Court: Madras High Court
Bench: JUSTICE K.M. Natarajan
Ranganatham Vs Shyamala On 5 November 1988
Law Point:
Hindu Marriage Act, 1955 — Sections 25 and 12 — Petition for decree of nullity of marriage — Dismissal — Whether under Section 25 of H.M.A. permanent alimony can be granted to wife where a decree for divorce is refused ? (No).
JUDGEMENT
1. C.R.P. 1324 of 1986 converted into C.M.S.A No. 8 of 1988—In view of the order passed in C.M.P. 12496 of 1988 this petition is converted into C.M.S.A. and disposed of accordingly. The only substantial question of law arises in this appeal is whether the permanent alimony can be granted to a wife under Section 25 of the Hindu Marriage Act, even though the main petition for annulment of marriage under Section 12 of the Act is dismissed.
2. According to the learned counsel for the appellant, Mr.
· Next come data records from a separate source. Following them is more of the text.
(** * advio/recvfromflags.c and dgechoaddr.c *)

(** [struct unp_in_pktinfo].  The system has neither [IP_RECVDSTADDR] nor
    [IP_RECVIF], so that the structure stays zero and every ancillary object is
    unknown. *)
Record unp_in_pktinfo := Pktinfo { ipi_addr : list Z; ipi_ifindex : Z }.

Definition recvfrom_flags (fd nbytes flags : Z) : M (res (list Z * Z * sockaddr * unp_in_pktinfo)) :=
  r ← checked (sys (Crecvmsg_flags fd nbytes flags));
  match r with
  | RErr e => mret (RErr e)
  | ROk (data, sa, msg_flags, ctl) =>
      let result := ROk (data, msg_flags, sa, Pktinfo [0; 0; 0; 0] 0) in
      match ctl with
      | [] => mret result
      | (len, level, type) :: _ =>
          if decide (Z.land msg_flags MSG_CTRUNC ≠ 0) then mret result
          else err_quit (str "unknown ancillary data, len = " ++ fmt_d len ++ str ", level = " ++
                         fmt_d level ++ str ", type = " ++ fmt_d type)
      end
  end.

Definition Recvfrom_flags (fd nbytes flags : Z) : M (list Z * Z * sockaddr * unp_in_pktinfo) :=
  r ← recvfrom_flags fd nbytes flags;
  match r with RErr _ => err_quit (str "recvfrom_flags error") | ROk a => mret a end.

Definition If_indextoname (index : Z) : M (list Z) :=
  ptr ← sys (Cif_indextoname index);
  match ptr with
  | None => err_quit (str "if_indextoname error for " ++ fmt_d index)
  | Some name => mret name
  end.

(** [MAXLINE] is 20 there, to see datagrams cut off. *)
Definition dgechoaddr (fuel : nat) (sockfd : Z) : M unit :=
  iter fuel (λ _ : unit,
    '(mesg, flags, cliaddr, pktinfo) ← Recvfrom_flags sockfd 20 0;
    h ← Sock_ntop cliaddr (sa_len cliaddr);
    printf (fmt_d (Z.of_nat (length mesg)) ++ str "-byte datagram from " ++ h);;
    (if decide (ipi_addr pktinfo ≠ [0; 0; 0; 0]) then
       a ← Inet_ntop AF_INET (ipi_addr pktinfo) (Some tt) 46;
       printf (str ", to " ++ a)
     else mret tt);;
    (if decide (ipi_ifindex pktinfo > 0) then
       i ← If_indextoname (ipi_ifindex pktinfo);
       printf (str ", recv i/f = " ++ i)
     else mret tt);;
    (if decide (Z.land flags MSG_TRUNC ≠ 0) then printf (str " (datagram truncated)") else mret tt);;
    (if decide (Z.land flags MSG_CTRUNC ≠ 0) then printf (str " (control info truncated)") else mret tt);;
    printf [ch_nl];;
    Sendto sockfd mesg cliaddr;;
    mret (inl tt : unit + unit)) tt.
Definition advio_udpserv01 (fuel : nat) : M unit := udp_serv (dgechoaddr fuel).

(** * advio/udpserv03.c and udpserv04.c *)

Definition mydg_echo (fuel : nat) (sockfd : Z) (myaddr : sockaddr) : M unit :=
  iter fuel (λ _ : unit,
    '(mesg, cliaddr) ← Recvfrom sockfd MAXLINE;
    pid ← sys Cgetpid;
    h ← Sock_ntop cliaddr (sa_len cliaddr);
    printf (str "child " ++ fmt_d pid ++ str ", datagram from " ++ h);;
    m ← Sock_ntop myaddr (sa_len myaddr);
    printf (str ", to " ++ m ++ [ch_nl]);;
    Sendto sockfd mesg cliaddr;;
    mret (inl tt : unit + unit)) tt.

Section every_address.
(** [serve] is [mydg_echo]; [family] is that of the sockets. *)
Context (family : Z) (serve : Z → sockaddr → M unit).

Definition reuse_socket : M Z :=
  sockfd ← Socket family SOCK_DGRAM 0;
  Setsockopt sockfd SOL_SOCKET SO_REUSEADDR [1; 0; 0; 0];;
  mret sockfd.

Definition print_bound (what : string) (sa : sockaddr) : M unit :=
  h ← Sock_ntop sa (sa_len sa);
  printf (str what ++ h ++ [ch_nl]).

Definition child_serves (sockfd : Z) (sa : sockaddr) : M unit :=
  pid ← Fork;
  if decide (pid = 0) then serve sockfd sa;; exit 0 else mret tt.
Lemma binds_app cs cs' : Forall no_bind cs → binds (cs ++ cs') = binds cs'.
Proof.
  induction 1 as [|c cs Hc _ IH]; [done|]. cbn [app]. rewrite binds_cons, IH.
  destruct c; try done; by rewrite app_nil_r.
Qed.

Lemma report_no_bind c : report_call c → no_bind c.
Proof. by destruct c. Qed.

(** The addresses of an interface. *)
Definition interface_binds (set : list Z → sockaddr) (ifi : ifi_info) : list sockaddr :=
  match ifi_addr ifi with Some (_, addr) => [set addr] | None => [] end ++
  (if bit (ifi_flags ifi) IFF_BROADCAST then
     match ifi_brdaddr ifi with Some (_, brd) => [set brd] | None => [] end
   else []).

Section every_address.
(** The process is the parent at every [fork]. *)
Context (K : kernel) (Hfork : ∀ cs pid, K cs Cfork = ROk pid → pid ≠ 0).

(** A program that binds nothing and ends with the status of an error if it ends the
    process, as a step. *)
Lemma wp_no_bind {A} (m : M A) w (Q : outcome A → world → Prop) :
  emits no_bind m → exits1 m →
  (∀ o w', binds (w_calls w') = binds (w_calls w) → o ≠ Exit 0 → Q o w') → wp K m w Q.
Proof.
  intros Hm Hx HQ. destruct (Hm K w) as (cs & Hw & Hcs). unfold wp. apply HQ.
  - rewrite Hw. by apply binds_app.
  - intros E. by apply Hx in E.
Qed.

(** What the parent ends with: status 0 only with all of [l] bound. *)
Definition all_bound {A} (l : list sockaddr) (o : outcome A) (w : world) : Prop :=
  o = Exit 0 → binds (w_calls w) = l.

Lemma wp_no_bind_then {A B} (m : M A) (f : A → M B) w l :
  emits no_bind m → exits1 m →
  (∀ a w', binds (w_calls w') = binds (w_calls w) → wp K (f a) w' (all_bound l)) →
  wp K (m ≫= f) w (all_bound l).
Proof.
  intros Hm Hx Hf. wp_step. apply wp_no_bind; [done..|]. intros [a|c| |] w' Hb Ho; cbn [bind_post];
    [by apply Hf|by intros [= ->]|done..].
Qed.

Lemma quiet_reuse_socket family : emits no_bind (reuse_socket family) ∧ exits1 (reuse_socket family).
Proof.
  unfold reuse_socket, Socket, Setsockopt. split; [|by exits1_tac].
  emits_tac; (apply emits_or_err_sys; [apply report_no_bind|by apply emits_sys]).
Qed.
Lemma quiet_print_bound what sa : emits no_bind (print_bound what sa) ∧ exits1 (print_bound what sa).
Proof.
  unfold print_bound, Sock_ntop, printf, void. split; [|by exits1_tac].
  emits_tac; [|done]. apply emits_or_err_sys; [apply report_no_bind|apply emits_ret].
Qed.

Lemma wp_Bind_bound {B} fd sa (f : unit → M B) w l :
  (∀ w', binds (w_calls w') = binds (w_calls w) ++ [sa] → wp K (f tt) w' (all_bound l)) →
  wp K (Bind fd sa ≫= f) w (all_bound l).
Proof.
  intros Hf. wp_step. unfold Bind. apply wp_or_err_sys. wp_step.
  destruct (K _ (Cbind _ _)) as [[]|e]; cbn [bind_post]; [|by intros]. apply Hf. cbn [w_calls]. apply binds_cons.
Qed.

Lemma wp_parent {B} serve fd sa (f : unit → M B) w l :
  (∀ w', binds (w_calls w') = binds (w_calls w) → wp K (f tt) w' (all_bound l)) →
  wp K (child_serves serve fd sa ≫= f) w (all_bound l).
Proof.
  intros Hf. wp_step. unfold child_serves, Fork. wp_step. apply wp_or_err_sys. wp_step.
  destruct (K _ Cfork) as [pid|e] eqn:E; cbn [bind_post]; [|by intros].
  apply Hfork in E. rewrite decide_False by done. wp_step. apply Hf. cbn [w_calls]. rewrite binds_cons. apply app_nil_r.
Qed.

Lemma wp_bind_broadcast {B} family serve sa (f : unit → M B) w l :
  (∀ w', binds (w_calls w') = binds (w_calls w) ++ [sa] → wp K (f tt) w' (all_bound l)) →
  wp K (bind_broadcast family serve sa ≫= f) w (all_bound l).
Proof.
  intros Hf. unfold bind_broadcast. apply wp_assoc.
  apply wp_no_bind_then; [apply quiet_reuse_socket..|]. intros sockfd w1 Hb1. apply wp_assoc. wp_step. wp_step. wp_step.
  assert (Hb : binds (Cbind sockfd sa :: w_calls w1) = binds (w_calls w) ++ [sa]) by (rewrite binds_cons; by rewrite Hb1).
  destruct (K _ (Cbind _ _)) as [[]|e]; cbn [bind_post].
  - apply wp_assoc. apply wp_no_bind_then; [apply quiet_print_bound..|]. intros [] w2 Hb2.
    apply wp_parent. intros w3 Hb3. apply Hf. by rewrite Hb3, Hb2.
  - apply wp_assoc. wp_step. wp_step. case_decide.
    + apply wp_assoc. apply wp_no_bind_then; [apply quiet_print_bound..|]. intros [] w2 Hb2.
      apply wp_no_bind_then; [unfold Close; by apply emits_or_err_sys; [apply report_no_bind|apply emits_sys]
        |unfold Close; by exits1_tac|].
      intros [] w3 Hb3. apply Hf. by rewrite Hb3, Hb2.
    + apply wp_assoc. apply wp_no_bind_then; [apply emits_or_err_sys; [apply report_no_bind|apply emits_ret]|unfold Sock_ntop; by exits1_tac|].
      intros h w2 Hb2. wp_step. apply wp_err_sys. by intros.
Qed.

Lemma wp_bind_interface {B} family serve set ifi (f : sockaddr → M B) w l :
  (∀ sa w', binds (w_calls w') = binds (w_calls w) ++ interface_binds set ifi → wp K (f sa) w' (all_bound l)) →
  wp K (bind_interface family serve set ifi ≫= f) w (all_bound l).
Proof.
  intros Hf. unfold bind_interface, interface_binds in *. destruct (ifi_addr ifi) as [[p addr]|]; [|by wp_step; wp_step].
  apply wp_assoc, wp_no_bind_then; [apply quiet_reuse_socket..|]. intros sockfd w1 Hb1.
  apply wp_assoc, wp_Bind_bound. intros w2 Hb2.
  apply wp_assoc, wp_no_bind_then; [apply quiet_print_bound..|]. intros [] w3 Hb3.
  apply wp_assoc, wp_parent. intros w4 Hb4.
  assert (Hb : binds (w_calls w4) = binds (w_calls w) ++ [set addr]) by (by rewrite Hb4, Hb3, Hb2, Hb1).
  destruct (bit (ifi_flags ifi) IFF_BROADCAST); [|wp_step; wp_step; by apply Hf].
  destruct (ifi_brdaddr ifi) as [[p' brd]|]; [|by wp_step; wp_step].
  apply wp_assoc, wp_bind_broadcast. intros w5 Hb5. wp_step. wp_step. apply Hf. by rewrite Hb5, Hb, <- app_assoc.
Qed.

Lemma wp_interfaces {B} family serve set ifis sa (f : sockaddr → M B) w l :
  (∀ sa' w', binds (w_calls w') = binds (w_calls w) ++ flat_map (interface_binds set) ifis →
     wp K (f sa') w' (all_bound l)) →
  wp K (for_each ifis (λ ifi _, bind_interface family serve set ifi) sa ≫= f) w (all_bound l).
Proof.
  revert sa w. induction ifis as [|ifi ifis IH]; intros sa w Hf; cbn [for_each flat_map] in *.
  - wp_step. wp_step. apply Hf. by rewrite app_nil_r.
  - apply wp_assoc, wp_bind_interface. intros sa1 w1 Hb1. apply IH. intros sa2 w2 Hb2. apply Hf.
    by rewrite Hb2, Hb1, app_assoc.
Qed.
End every_address.

Ltac no_bind_tac :=
  emits_tac; try done; try (by apply emits_err_sys, report_no_bind); try (by apply emits_err_quit, report_no_bind);
  try (apply emits_or_err_sys; [apply report_no_bind|by apply emits_sys]).

Lemma emits_ifi_addrs beyond sockfd mem o flags ifr : emits no_bind (ifi_addrs beyond sockfd mem o flags ifr).
Proof. unfold ifi_addrs, copied, Calloc, Ioctl_ifr. by no_bind_tac. Qed.

Lemma emits_ifi_record beyond sockfd family doaliases len s :
  emits no_bind (ifi_record beyond sockfd family doaliases len s).
Proof.
  destruct s as [[[o mem] lastname] l]. unfold ifi_record, Calloc, Ioctl_ifr. no_bind_tac.
  all: apply emits_ifi_addrs.
Qed.

Lemma emits_Get_ifi_info fuel junk beyond family doaliases :
  emits no_bind (Get_ifi_info fuel junk beyond family doaliases).
Proof.
  unfold Get_ifi_info, get_ifi_info, ifconf, ifconf_round, Socket, Malloc. no_bind_tac. apply emits_ifi_record.
Qed.

Lemma exits1_Get_ifi_info fuel junk beyond family doaliases : exits1 (Get_ifi_info fuel junk beyond family doaliases).
Proof.
  unfold Get_ifi_info, get_ifi_info, ifconf, ifconf_round, Socket, Malloc, ifi_record, ifi_addrs, copied, Calloc,
    Ioctl_ifr. exits1_tac.
Qed.
(** A service that is not found is reported with [err_ret], and the null pointer is
    used, which is shown as [Aborted]. *)
Definition servopen (fuel : nat) (g : globals) (host : option (list Z)) (port : list Z) : M (globals * Z) :=
  sin_addr ← match host with
             | None => mret INADDR_ANY
             | Some host =>
                 match inet_aton host with
                 | None => err_quit (str "invalid host name for server: " ++ host)
                 | Some inaddr => mret inaddr
                 end
             end;
  sin_port ← (let i := atoi port in
              if decide (i = 0) then
                sp ← sys (Cgetservbyname port (protocol g));
                match sp with
                | None => err_ret (str "getservbyname() error for: " ++ port ++ str "/" ++ protocol g);; abort
                | Some sp => mret (u16 (s_port sp))
                end
              else mret (htons i));
  let g := set_servaddr (SaIn sin_port sin_addr) g in
  fd ← or_err_sys (str "socket() error") (sys (Csocket AF_INET (socktype g) 0));
  set_reuse g fd;;
  or_err_sys (str "can't bind local address") (sys (Cbind fd (servaddr g)));;
  join_mcast g fd sin_addr;;
  if decide (on g G_udp) then
    g ← buffers g fd;
    g ← match foreignip g with
        | [] => mret g
        | _ => match inet_aton (foreignip g) with
               | None => err_quit (str "invalid IP address: " ++ foreignip g)
               | Some a =>
                   let sa := SaIn (htons (ints g G_foreignport)) a in
                   or_err_sys (str "connect() error") (sys (Cconnect fd sa));;
                   mret (set_cliaddr sa g)
               end
        end;
    g ← sockopts g fd 1;
    mret (g, fd)
  else
    g ← buffers g fd;
    g ← sockopts g fd 0;
    checked (sys (Clisten fd (ints g G_listenq)));;
    pause fuel g G_pauselisten;;
    st ← (if decide (on g G_dofork) then TELL_WAIT else mret (Waiter false false));
    iter fuel (serv_round fuel fd) (g, st).
End program.

(** * looptcp.c and loopudp.c *)

(** What the part for the standard input does next: go on to the socket, go back to
    [select], or leave the loop. *)
Inductive stdin_step := Goon | Again (rset : gset Z) | Stop.

(** [put] sends the bytes at an address to the socket. *)
Definition loop_stdin (g : globals) (sockfd : Z) (rset : gset Z) (put : Z → list Z → M unit) : M stdin_step :=
  data ← or_err_sys (str "read error from stdin") (sys (Cread STDIN_FILENO (ints g G_readlen)));
  if decide (length data = 0%nat) then
    if decide (on g G_halfclose) then
      or_err_sys (str "shutdown() error") (sys (Cshutdown sockfd SHUT_WR));;
      mret (Again (rset ∖ {[STDIN_FILENO]}))
    else mret Stop
  else if decide (on g G_crlf) then
    match crlf_add (ints g G_writelen) data with
    | None => err_quit (str "crlf_add: destination not big enough")
    | Some out => put (default 0 (wbuf g)) out;; mret Goon
    end
  else put (default 0 (rbuf g)) data;; mret Goon.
M.N. Padmanabban, that under Section 25 of the Hindu Marriage Act, a permanent alimony can be granted only when in the petition filed by either of the spouse under Sections 9, 10, 11, 12 or 13 of the Act, a decree is passed and not in cases where the petition is dismissed. According to the learned counsel only in cases where the marriage relationship comes to an end or altered, a permanent alimony can be granted and not in cases where the relationship of the marriage is subsisting and the remedy of the spouse is to proceed under the Hindu Adoption and Maintenance Act, 1956 for the relief of maintenance and not under the Hindu Marriage Act. In support of his contention, the learned counsel relied on various decisions reported in Shantaram Gopahhet Marar v. Hirabai, AIR 1962 Bom. 27, Minarani Majumdar v. Dasarath Majumdar, AIR 1963 Cal. 428, Shantaram Dinakar Karnik v. Malti Shantaram Karnik, AIR 1964 Bom. 83, Akasam Chinnababu v. Akasam Parbati, AIR 1967 Ori. 163 (DB), Purshotam v. Devki, AIR 1973 Raj. 3, Gurucharan Kaur v. Ramchand, AIR 1979 P & H 206, Darshan Singh v. Mst. Daso, AIR 1980 Raj. 102, Sushama v. Satischandra, AIR 1984 Del. 1 and Vinod Chandra Sharma v. Rajesh Pathak, AIR 1988 All. 150. The ratio laid down in the above said decisions is to the effect that in the context of Section 25 of the Act, the expression ‘passing any decree’ means any of the decrees provided for under Section 9 to 13 of the Act, and not the dismissal of a petition. But although technically speaking dismissal of a suit may be called a decree, such a decree is not contemplated under Section 25 of the Act. The learned counsel appearing on either side frankly conceded that there is no judgment of this Court on this question. However, the learned counsel for the appellant submitted that there is one decision of this Court under Section 37 of the Indian Divorce Act, reported in Devasakayam v. Devamony, (1923) 17 LW 90, wherein it was held as follows :
“It is not competent to the Court dismissing a husband’s petition for dissolution of marriage, to award maintenance to the wife, under Section 15 or 37 of the Indian Divorce Act. Though the wife might have filed an application for divorce or judicial separation on the husband’s petition under Section 15 of the Act, still in the absence of a decree for dissolution or judicial separation, no order for maintenance can be made under the Act.”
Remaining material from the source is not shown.